Recording with Ardour
To start recording, make sure that JACK is running, and open up Ardour (Applications > Sound & Video > Audio Production > Ardour GTK), name your song and click New.
If you try to play something on your guitar it wont be picked up by Ardour, since JACK and Ardour are not yet connected. This can also be seen by the level meter next to master track not reacting if you play something on your guitar. To connect them, open JACK's connections patchbay window by clicking on Connect, select "system" in the left window and "ardour" in the right window and click "connect". You should now see a red line connecting them.
Close the connection window and check that the level meter next to the master is reacting when you play your guitar.
To create a new track, right click in the space below the master track, click "Add" and call it "lead guitar" or something meaningful. This really helps when there are a lot of tracks to keep track of!
Tracks in Ardour
To set up the connections to the track, open up the Track/Bus Inspector (Window > Track/Bus Inspector), select guitar track in the left window, click on "system:capture_1" under "inputs" to remove it. Now click on Add Input, click on "system" under "connections" to the right and click on both "system:capture_1" and "system:capture_2" to get this result as seen in the image below. Click on the red recording button in the guitar track and confirm the level meter reacts when you play your guitar.
To start recording, press Shift+Space, press Space to stop recording. Use the Left and Right arrow keys to move the Timecode indicator(called Playhead) and Space to start playing what you just recorded. Move the Playhead 5 seconds by pressing Alt+Arrow key.
From the track mixer (Window > Show Mixer or Shift+E to show the highlighted track on the left) you can do a lot of things, like change the volume of indidual tracks, tweak the panning for both channels and add Plugins (right-click below the "record button") to add interesting effects to the individual track.
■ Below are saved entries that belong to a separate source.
(** C9, as amended. Every record of the discrepancy view carries the label
    index + 2 of a compared row pair with at least one mismatch; the file
    offered for download, which exists only when the view is not empty,
    starts with the line [Excel Row,What’s Different], the apostrophe being
    the typographic one (U+2019) of the column name. *)
Theorem discrepancy_view_labels (linesep : pystr)
  (sap_four oo_four : list CanonicalRow) :
  exists cmp,
    compare_row_by_row sap_four oo_four = Ok cmp /\
    Forall (fun d => exists i s o,
              nth_error sap_four i = Some s /\ nth_error oo_four i = Some o /\
              row_issues s o <> [] /\
              d_excel_row d = i + 2 /\
              d_whats_different d = join (lit " | ") (row_issues s o))
           (discrepancy_df cmp) /\
    csv_header = lit "Excel Row,What’s Different" /\
    ((discrepancy_df cmp = [] /\ download_csv (render linesep cmp) = None) \/
     (discrepancy_df cmp <> [] /\
      exists body,
        download_csv (render linesep cmp) = Some (csv_header ++ linesep ++ body))).
Proof.
  eexists. split; [apply compare_row_by_row_eq|].
  cbn [discrepancy_df render download_csv].
  split.
  { apply Forall_forall. intros d H.
    apply discrepancies_from_In in H as (k & s & o & Hn & Hi & ->).
    apply nth_error_combine_inv in Hn as [Hs Ho].
    exists k, s, o. auto. }
  split. { reflexivity. }
  destruct (discrepancies_from 0 (combine sap_four oo_four)) as [|d rest] eqn:E.
  - left. auto.
  - right. split; [discriminate|]. simpl is_empty. cbv iota.
    destruct (to_csv_header linesep (d :: rest)) as [body Hb].
    exists body. now rewrite Hb.
Qed.

(** C9, the statement as written fails: for the sample tables the file
    starts [Excel Row,What’s Different] and not with the header spelled with
    the ASCII apostrophe. *)
Lemma csv_header_plain_apostrophe_fails :
  exists cmp csv,
    compare_row_by_row sap_table oo_table = Ok cmp /\
    download_csv (render lf cmp) = Some csv /\
    startswith (lit "Excel Row,What’s Different" ++ lf) csv = true /\
    startswith (lit "Excel Row,What's Different") csv = false.
Proof.
  eexists. eexists. split; [apply compare_row_by_row_eq|].
  split; [vm_compute; reflexivity|]. split; vm_compute; reflexivity.
Qed.

(* ------------------------------------------------------------------ *)
(** ** Column extraction and the run *)

Lemma extract_sap_four_narrow (df : RawTable) :
  ncols df <= 7 -> extract_sap_four df = Raise out_of_bounds.
Proof.
  intros H. unfold extract_sap_four, iloc4. cbn [forallb].
  assert (E : (7 <? ncols df) = false) by (apply Nat.ltb_ge; lia).
  now rewrite E, !andb_false_r.
Qed.

Lemma extract_sap_four_wide (df : RawTable) :
  7 < ncols df -> exists t, extract_sap_four df = Ok t /\
                            List.length t = List.length (rows df).
Proof.
  intros H. unfold extract_sap_four, iloc4. cbn [forallb].
  assert (E : forall j, j <= 7 -> (j <? ncols df) = true)
    by (intros; apply Nat.ltb_lt; lia).
  rewrite !E by lia. cbn [andb bind]. eexists. split; [reflexivity|].
  now rewrite !length_map.
Qed.

Lemma extract_oo_four_narrow (df : RawTable) :
  ncols df <= 16 -> extract_oo_four df = Raise out_of_bounds.
Proof.
  intros H. unfold extract_oo_four, iloc4. cbn [forallb].
  assert (E : (16 <? ncols df) = false) by (apply Nat.ltb_ge; lia).
  now rewrite E, !andb_false_r, ?andb_false_l.
Qed.

Lemma extract_oo_four_wide (df : RawTable) :
  16 < ncols df -> exists t, extract_oo_four df = Ok t /\
                             List.length t = List.length (rows df).
Proof.
  intros H. unfold extract_oo_four, iloc4. cbn [forallb].
  assert (E : forall j, j <= 16 -> (j <? ncols df) = true)
    by (intros; apply Nat.ltb_lt; lia).
  rewrite !E by lia. cbn [andb bind]. eexists. split; [reflexivity|].
  now rewrite !length_map.
Qed.

(** With both sheets wide enough the run renders the report of the
    comparison; it never ends on an uncaught exception. *)
Lemma run_rendered (linesep : pystr) (sap_df oo_df : RawTable) :
  7 < ncols sap_df -> 16 < ncols oo_df ->
  exists sap_four oo_four cmp,
    extract_sap_four sap_df = Ok sap_four /\
    extract_oo_four oo_df = Ok oo_four /\
    compare_row_by_row sap_four oo_four = Ok cmp /\
    run linesep sap_df oo_df = Rendered (render linesep cmp).
Proof.
  intros Hs Ho.
  destruct (extract_sap_four_wide sap_df Hs) as (ts & Es & _).
  destruct (extract_oo_four_wide oo_df Ho) as (to & Eo & _).
  exists ts, to. eexists. repeat split; auto.
  - apply compare_row_by_row_eq.
  - unfold run. rewrite Es, Eo. cbn [bind].
    now rewrite compare_row_by_row_eq.
Qed.

(** C7, as amended. When a sheet has no column at the highest position its
    extractor asks for (7 for SAP, 16 for Open Orders), the extractor raises
    the library's index error, whose text names neither the sheet nor the
    position; the run reports it under "Column extraction failed" and stops
    before any comparison, with no report at all. *)
Theorem extraction_failure (linesep : pystr) (sap_df oo_df : RawTable) :
  ncols sap_df <= 7 \/ ncols oo_df <= 16 ->
  (ncols sap_df <= 7 <-> extract_sap_four sap_df = Raise out_of_bounds) /\
  (ncols oo_df <= 16 <-> extract_oo_four oo_df = Raise out_of_bounds) /\
  run linesep sap_df oo_df = Stopped extraction_message /\
  (forall r, run linesep sap_df oo_df <> Rendered r).
Proof.
  intros H.
  assert (Hrun : run linesep sap_df oo_df = Stopped extraction_message).
  { unfold run. destruct (Nat.le_gt_cases (ncols sap_df) 7) as [Hs | Hs].
    - rewrite (extract_sap_four_narrow sap_df Hs). vm_compute. reflexivity.
    - destruct (extract_sap_four_wide sap_df Hs) as (t & -> & _).
      cbn [bind]. rewrite (extract_oo_four_narrow oo_df) by lia.
      vm_compute. reflexivity. }
  split; [|split; [|split]].
  - split; [apply extract_sap_four_narrow|].
    intros E. destruct (Nat.le_gt_cases (ncols sap_df) 7) as [Hs | Hs]; auto.
    destruct (extract_sap_four_wide sap_df Hs) as (t & Et & _). congruence.
  - split; [apply extract_oo_four_narrow|].
    intros E. destruct (Nat.le_gt_cases (ncols oo_df) 16) as [Ho | Ho]; auto.
    destruct (extract_oo_four_wide oo_df Ho) as (t & Et & _). congruence.
  - exact Hrun.
  - intros r. rewrite Hrun. discriminate.
Qed.

Lemma extraction_failure_witness :
  (ncols narrow_sap_sheet <= 7 \/ ncols oo_sheet <= 16) /\
  run lf narrow_sap_sheet oo_sheet = Stopped extraction_message.
Proof.
  assert (H : ncols narrow_sap_sheet <= 7 \/ ncols oo_sheet <= 16)
    by (left; simpl; lia).
  split; [exact H|].
  exact (proj1 (proj2 (proj2 (extraction_failure lf narrow_sap_sheet oo_sheet H)))).
Defined.

(** C7, the statement as written fails: a SAP sheet without column 3 and an
    Open Orders sheet without column 13 stop the run with the same message,
    so the message tells neither which sheet nor which position. *)
Lemma extraction_error_names_no_source :
  failing_extraction narrow_sap_sheet oo_sheet = (SAP, 3) /\
  failing_extraction sap_sheet narrow_oo_sheet = (OpenOrders, 13) /\
  run lf narrow_sap_sheet oo_sheet = run lf sap_sheet narrow_oo_sheet /\
  ~ (exists identify : pystr -> source * nat,
       forall sap_df oo_df msg,
         run lf sap_df oo_df = Stopped msg ->
         identify msg = failing_extraction sap_df oo_df).
Proof.
  split; [reflexivity|]. split; [reflexivity|]. split; [reflexivity|].
  intros [identify H].
  assert (E1 : run lf narrow_sap_sheet oo_sheet = Stopped extraction_message)
    by (vm_compute; reflexivity).
  assert (E2 : run lf sap_sheet narrow_oo_sheet = Stopped extraction_message)
    by (vm_compute; reflexivity).
  pose proof (H _ _ _ E1) as H1. pose proof (H _ _ _ E2) as H2.
  rewrite H1 in H2. vm_compute in H2. discriminate.
Qed.

(** The sample sheets, end to end. *)
Example run_sample :
  exists r, run lf sap_sheet oo_sheet = Rendered r /\
            metric_rows_checked r = 2 /\
            metric_rows_equivalent r = 1 /\
            metric_rows_with_discrepancies r = 1%Z /\
            length_notice r <> None /\
            map d_excel_row (discrepancy_view r) = [3].
Proof.
  eexists. split; [vm_compute; reflexivity|].
  repeat split; try reflexivity. discriminate.
Qed.

(* ------------------------------------------------------------------ *)
(** ** Further properties of the normalizers *)

Lemma strip_zeros_cases (d : pystr) :
  strip_zeros d = [] \/ exists c r, strip_zeros d = c :: r /\ c <> (ch "0").
Proof.
  pose proof (lstrip_head_kept (N.eqb (ch "0")) d) as Hk.
  fold (strip_zeros d) in Hk.
  destruct (strip_zeros d) as [|c r]; [now left|].
  right. exists c, r. split; auto. simpl in Hk. intros ->. discriminate.
Qed.

Lemma norm_line_of_digits (x : cell) :
  norm_line x =
  match strip_zeros (sub_non_digits (py_str x)) with
  | [] => lit "0"
  | r => r
  end.
Proof. reflexivity. Qed.

(** X1. Two cells get the same item number exactly when their digits agree once
    the leading zeros are dropped; so a character that is no digit, wherever
    it stands, and a zero in front never change the item number. *)
Theorem norm_line_same_item :
  (forall x y : cell,
     norm_line x = norm_line y <->
     strip_zeros (sub_non_digits (py_str x)) =
     strip_zeros (sub_non_digits (py_str y))) /\
  (forall (a b : pystr) (c : char),
     is_digit c = false ->
     norm_line (CStr (a ++ c :: b)) = norm_line (CStr (a ++ b))) /\
  (forall s : pystr, norm_line (CStr ((ch "0") :: s)) = norm_line (CStr s)).
Proof.
  split; [|split].
  - intros x y. rewrite !norm_line_of_digits.
    destruct (strip_zeros_cases (sub_non_digits (py_str x)))
      as [Hx | (cx & rx & Hx & Hcx)];
    destruct (strip_zeros_cases (sub_non_digits (py_str y)))
      as [Hy | (cy & ry & Hy & Hcy)]; rewrite Hx, Hy; split; auto;
      try discriminate.
    + intros H. exfalso. apply Hcy. inversion H. reflexivity.
    + intros H. exfalso. apply Hcx. inversion H. reflexivity.
  - intros a b c Hc. rewrite !norm_line_of_digits. simpl py_str.
    unfold sub_non_digits. rewrite !filter_app. simpl. now rewrite Hc.
  - intros s. reflexivity.
Qed.

Lemma number_of_snoc (s : pystr) (c : char) :
  number_of (s ++ [c]) = (number_of s * 10 + digit_value c)%N.
Proof. unfold number_of. now rewrite fold_left_app. Qed.

Lemma digit_value_digit_char (d : N) : (d < 10)%N -> digit_value (digit_char d) = d.
Proof.
  intros H. unfold digit_value, digit_char. lia.
Qed.

(** Reading back the decimal form gives the number. *)
Lemma number_of_digits_of (fuel : nat) (n : N) :
  (N.to_nat (N.log2 n) < fuel)%nat -> number_of (digits_of fuel n) = n.
Proof.
  revert n. induction fuel as [|f IH]; intros n Hf; [lia|].
  simpl. destruct (n <? 10)%N eqn:E.
  - apply N.ltb_lt in E. unfold number_of. simpl.
    now rewrite digit_value_digit_char.
  - apply N.ltb_ge in E. rewrite number_of_snoc, IH.
    + rewrite digit_value_digit_char by (apply N.mod_lt; lia).
      pose proof (N.div_mod n 10). lia.
    + pose proof (log2_div10 n E). lia.
Qed.

Lemma number_of_str_N (n : N) : number_of (str_N n) = n.
Proof. apply number_of_digits_of. lia. Qed.

Lemma norm_line_int (z : Z) : norm_line (CInt z) = str_N (Z.abs_N z).
Proof.
  rewrite norm_line_of_digits. simpl py_str. rewrite sub_non_digits_str_Z.
  destruct (N.eq_dec (Z.abs_N z) 0) as [E | E].
  - rewrite E. reflexivity.
  - destruct (str_N_head (Z.abs_N z)) as (c & r & Hs & Hc); [lia|].
    rewrite Hs. unfold strip_zeros. cbn [lstrip_by].
    destruct (N.eqb (ch "0") c) eqn:E0; auto.
    apply N.eqb_eq in E0. congruence.
Qed.

(** X2. On integer cells the item number is the decimal form of the absolute
    value: the sign is lost, and two integers get the same item number
    exactly when they have the same absolute value. *)
Theorem norm_line_int_cells (a b : Z) :
  number_of (norm_line (CInt a)) = Z.abs_N a /\
  (norm_line (CInt a) = norm_line (CInt b) <-> Z.abs a = Z.abs b).
Proof.
  rewrite !norm_line_int. split; [apply number_of_str_N|]. split.
  - intros H. apply (f_equal number_of) in H. rewrite !number_of_str_N in H. lia.
  - intros H. f_equal. lia.
Qed.

Lemma startswith_self_app (m t : pystr) : startswith m (m ++ t) = true.
Proof.
  induction m as [|c m IH]; simpl; auto. now rewrite N.eqb_refl.
Qed.

Lemma startswith_long (m u t : pystr) :
  List.length m <= List.length u -> startswith m (u ++ t) = startswith m u.
Proof.
  revert u. induction m as [|c m IH]; intros u H; auto.
  destruct u as [|x u]; simpl in H; [lia|].
  simpl. rewrite IH by lia. reflexivity.
Qed.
There are a lot of effects included in the Ubuntustudio package, so start experimenting!
Exporting a song
When your masterpiece is finished, set the Playhead where the track ends, right-click the yellow end marker, probably at five minutes and select Move Mark to Playhead and export your recording (Session > Export > Export to audiofile).
You now know the basics of recording music with Ubuntu, although this merely scratches the surface of the full potential of the programs. Other than Ardour and JACK, the Ubuntu Studio package comes with a lot of other fantastic programs, like Hydrogen for drum programming and JAMin for mastering your recordings to perfection.
For some reason the best Guitar Effects Processor for Linux, Rakarrack, isn't included in Ubuntu Studio, which is a real shame. It can be found on the internet though, just search for Rakarrack and deb, for compiled versions of the program. The "correct" way of adding guitar effects is via Plugins under Ardour, since it will allow you to alter the effects afterwards. But sometimes you just need some grungy sounds, which Rakarrack does very nicely.
March 2012: Guitarix is another Guitar Effects Processor for Linux. The Ubuntu Lucid installation link on the Guitarix site (http://guitarix.sourceforge.net/index.php?page=3) leads to http://launchpad.net/~falk-t-j/+archive/lucid/ which is no longer supported. But there is a link to the new repository, https://launchpad.net/~kxstudio-team/+archive/ppa/
To add the repository to your system, and install guitarix in ubuntu lucid, open the terminal and run these commands:
sudo apt-get update
sudo apt-get install guitarix
During installation it asked if I wanted to keep an original Jack file or overwrite with a new one, the only difference was rt-prio was set to 95 in stead 0f 99, so I chose to keep it.